TASK STATEMENT:
Go through the lines below. Copy those with "pair".

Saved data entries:
****

Lemma can_finish m : inv m → ∃ m', rtc step m m' ∧ inv m' ∧ ∀ c k, cores m' !! c = Some k → at_ k = Stopped.
Proof using Hprocs Hme Hinit Hstart Heip.
  remember (Z.to_nat (total m)) as n eqn:En. revert m En. induction (lt_wf n) as [n _ IH]. intros m -> Hinv.
  assert (Hd : (∃ c k, cores m !! c = Some k ∧ ∃ m', exec c m = Some m' ∧ total m' < total m) ∨ ∀ c m', exec c m = Some m' → m' = m).
  { assert (Hf : (∃ c k, cores m !! c = Some k ∧ at_ k ≠ Off ∧ at_ k ≠ Stopped ∧ ¬ ∃ id, at_ k = Await id ∧ running m <= id) ∨
       ∀ c k, cores m !! c = Some k → at_ k = Off ∨ at_ k = Stopped ∨ ∃ id, at_ k = Await id ∧ running m <= id).
    { destruct (decide (Exists (λ k, movable m k = true) (cores m))) as [He|He].
      - left. apply Exists_exists in He as (k & [c Hk]%list_elem_of_lookup_1 & Ht). exists c, k. split; [done|]. unfold movable in Ht.
        destruct (at_ k) eqn:E; try done; (split_and!; [done|done|]); intros (id' & E' & Hle); try done. injection E' as ->.
        apply bool_decide_eq_true in Ht. lia.
      - right. intros c k Hk. assert (Hn : movable m k ≠ true).
        { intros Ht. apply He, Exists_exists. exists k. split; [by eapply list_elem_of_lookup_2|done]. }
        unfold movable in Hn. destruct (at_ k); try done; auto. right; right. eexists. split; [reflexivity|].
        destruct (bool_decide_reflect (running m > id)); [done|lia]. }
    destruct Hf as [(c & k & Hk & H1 & H2 & H3)|Hall].
    - left. exists c, k. split; [done|]. destruct (core_goes_on m c k Hinv Hk H1 H2) as (m' & He & [[_ ?]|Hlt]); [done|]. by exists m'.
    - right. intros c m' He. destruct (cores m !! c) as [k|] eqn:Hk; [|by unfold exec in He; rewrite Hk in He].
      destruct (Hall c k Hk) as [E|[E|(id & E & Hle)]]; unfold exec in He; rewrite Hk in He; simpl in He; rewrite E in He; [done|done|].
      rewrite decide_True in He by done. injection He as <-. unfold set_core.
      rewrite list_insert_id by (rewrite Hk; destruct k; simpl in *; by subst). by destruct m. }
  destruct Hd as [(c & k & Hk & m1 & He & Hlt)|Hst]; [|exists m; split_and!; [constructor|done|by apply all_stopped]].
  assert (Hinv1 : inv m1) by (destruct c; [by eapply first_step|by eapply other_step]).
  pose proof (startup_nonneg m1 Hinv1). destruct (IH (Z.to_nat (total m1)) ltac:(lia) m1 eq_refl Hinv1) as (m2 & H2 & Hi2 & Hs2).
  exists m2. split_and!; [|done|done]. eapply rtc_l; [by exists c|done].
Qed.

(** C17. However the cores interleave, from power on: what is to be done
    once is done once, in its order, by the first core and before any other
    has begun; never are two cores on the temporary stack, and each is on a
    kernel stack of its own; [kernelMain] is started at most once, and then
    every core has set itself up in the right order; a core that can take a
    step waits for the one it has started, or comes closer to the end; and
    the end, with [kernelMain] started, can be reached from everywhere. *)
Theorem startup_runs_main m :
  rtc step power_on m →
  (log m `prefix_of` map (pair 0%nat) once ∨ map (pair 0%nat) once `prefix_of` log m) ∧
  (∀ c d k l, cores m !! c = Some k → cores m !! d = Some l → at_ k = Entry → at_ l = Entry → c = d) ∧
  (∀ c k s, cores m !! c = Some k → stack k = Some s → s = c) ∧
  (mains m <= 1)%nat ∧
  (mains m = 1%nat → ∀ c, (c < totalProcs)%nat →
     of_core c (log m) = (if decide (c = 0%nat) then once else [SmpInit false]) ++ per_core c) ∧
  (∀ c m', exec c m = Some m' → (m' = m ∧ ∃ id, (at_ <$> cores m !! c) = Some (Await id)) ∨ 0 <= total m' < total m) ∧
  (∃ m', rtc step m m' ∧ mains m' = 1%nat ∧ ∀ c k, cores m' !! c = Some k → at_ k = Stopped).
Proof using Hprocs Hme Hinit Hstart Heip.
  intros Hinv%startup_inv. pose proof (v_counters _ Hinv) as Hv.
  destruct (v_first _ Hinv) as (k0 & Hk0 & Hok & _ & Hoth & Hlog).
  assert (Hlast : ∀ k, 0 <= last_one k) by (intros k; unfold last_one; destruct (at_ k); try lia; case_decide; lia).
  pose proof (zsum_nonneg last_one (cores m) ltac:(auto)) as Hz. pose proof (v_mains _ Hv) as Hm. split_and!.
  - destruct (early (at_ k0)) eqn:He; [left|by right]. rewrite Hlog. unfold logged.
    assert (Hp : before 0 (at_ k0) `prefix_of` once ∧ local (at_ k0) = 0%nat).
    { unfold before. rewrite decide_True by done. destruct (at_ k0); try done; (split; [|done]); try apply prefix_nil. apply prefix_take. }
    destruct Hp as [[r Hr] ->]. rewrite take_0, app_nil_r. exists (map (pair 0%nat) r). by rewrite Hr, map_app.
  - assert (Hone : ∀ c k, cores m !! S c = Some k → at_ k = Entry → at_ k0 = Await (Z.of_nat (S c))).
    { intros c k Hk E. destruct (Hoth c k Hk) as (_ & Hiff & Hset & _).
      assert (Hn1 : ¬ launched (at_ k0) <= Z.of_nat (S c)) by (intros Hl%Hiff; congruence).
      assert (Hn2 : ¬ Z.of_nat (S c) < settled (at_ k0)) by (intros Hl%Hset; unfold counted in Hl; by rewrite E in Hl).
      destruct (at_ k0); simpl in *; try lia. f_equal. lia. }
    intros [|c] [|d] k l Hk Hl Ek El; [done| | |].
    + pose proof (Hone d l Hl El). rewrite Hk0 in Hk. injection Hk as <-. congruence.
    + pose proof (Hone c k Hk Ek). rewrite Hk0 in Hl. injection Hl as <-. congruence.
    + pose proof (Hone c k Hk Ek). pose proof (Hone d l Hl El). assert (Z.of_nat (S c) = Z.of_nat (S d)) by congruence. lia.
  - by apply (v_stack _ Hv).
  - case_decide; lia.
  - intros H1 c Hc. case_decide as Hh; [|lia]. destruct (lookup_lt_is_Some_2 (cores m) c) as [k Hk]; [by rewrite (v_length _ Hv)|].
    pose proof (here_full m Hv Hh c k Hk) as Ha. rewrite (v_log _ Hv c k Hk). unfold logged, before. unfold arrived in Ha.
    destruct (at_ k); try done; by case_decide.
  - intros c m' He. destruct (cores m !! c) as [k|] eqn:Hk; [|by unfold exec in He; rewrite Hk in He].
    assert (H1 : at_ k ≠ Off ∧ at_ k ≠ Stopped) by (split; intros E; unfold exec in He; rewrite Hk in He; simpl in He; by rewrite E in He).
    destruct (core_goes_on m c k Hinv Hk) as (m1 & He1 & Hc); [tauto..|]. rewrite He in He1. injection He1 as <-.
    destruct Hc as [[-> (id & E & _)]|Hlt]; [left; split; [done|]; exists id; simpl; by rewrite E|right].
    assert (Hinv1 : inv m') by (destruct c; [by eapply first_step|by eapply other_step]). pose proof (startup_nonneg m' Hinv1). lia.
  - destruct (can_finish m Hinv) as (m' & Hm' & Hi' & Hs'). exists m'. split_and!; [done|by apply stopped_main|done].
Qed.
End startup.

(** ** Witness *)

Definition sample_apic (high low : Z) : option command :=
  let target := Z.to_nat (Z.shiftr high 24) in
  if decide (Z.land (Z.shiftr low 8) 7 = 5) then Some (InitCore target)
  else if decide (Z.land (Z.shiftr low 8) 7 = 6) then Some (StartCore target (Z.shiftl (Z.land low 255) 12)) else None.
Definition sample_id (c : nat) : Z := Z.shiftl (Z.of_nat c) 24.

****

SOLUTION TO THIS TASK:
  (log m `prefix_of` map (pair 0%nat) once ∨ map (pair 0%nat) once `prefix_of` log m) ∧
    destruct Hp as [[r Hr] ->]. rewrite take_0, app_nil_r. exists (map (pair 0%nat) r). by rewrite Hr, map_app.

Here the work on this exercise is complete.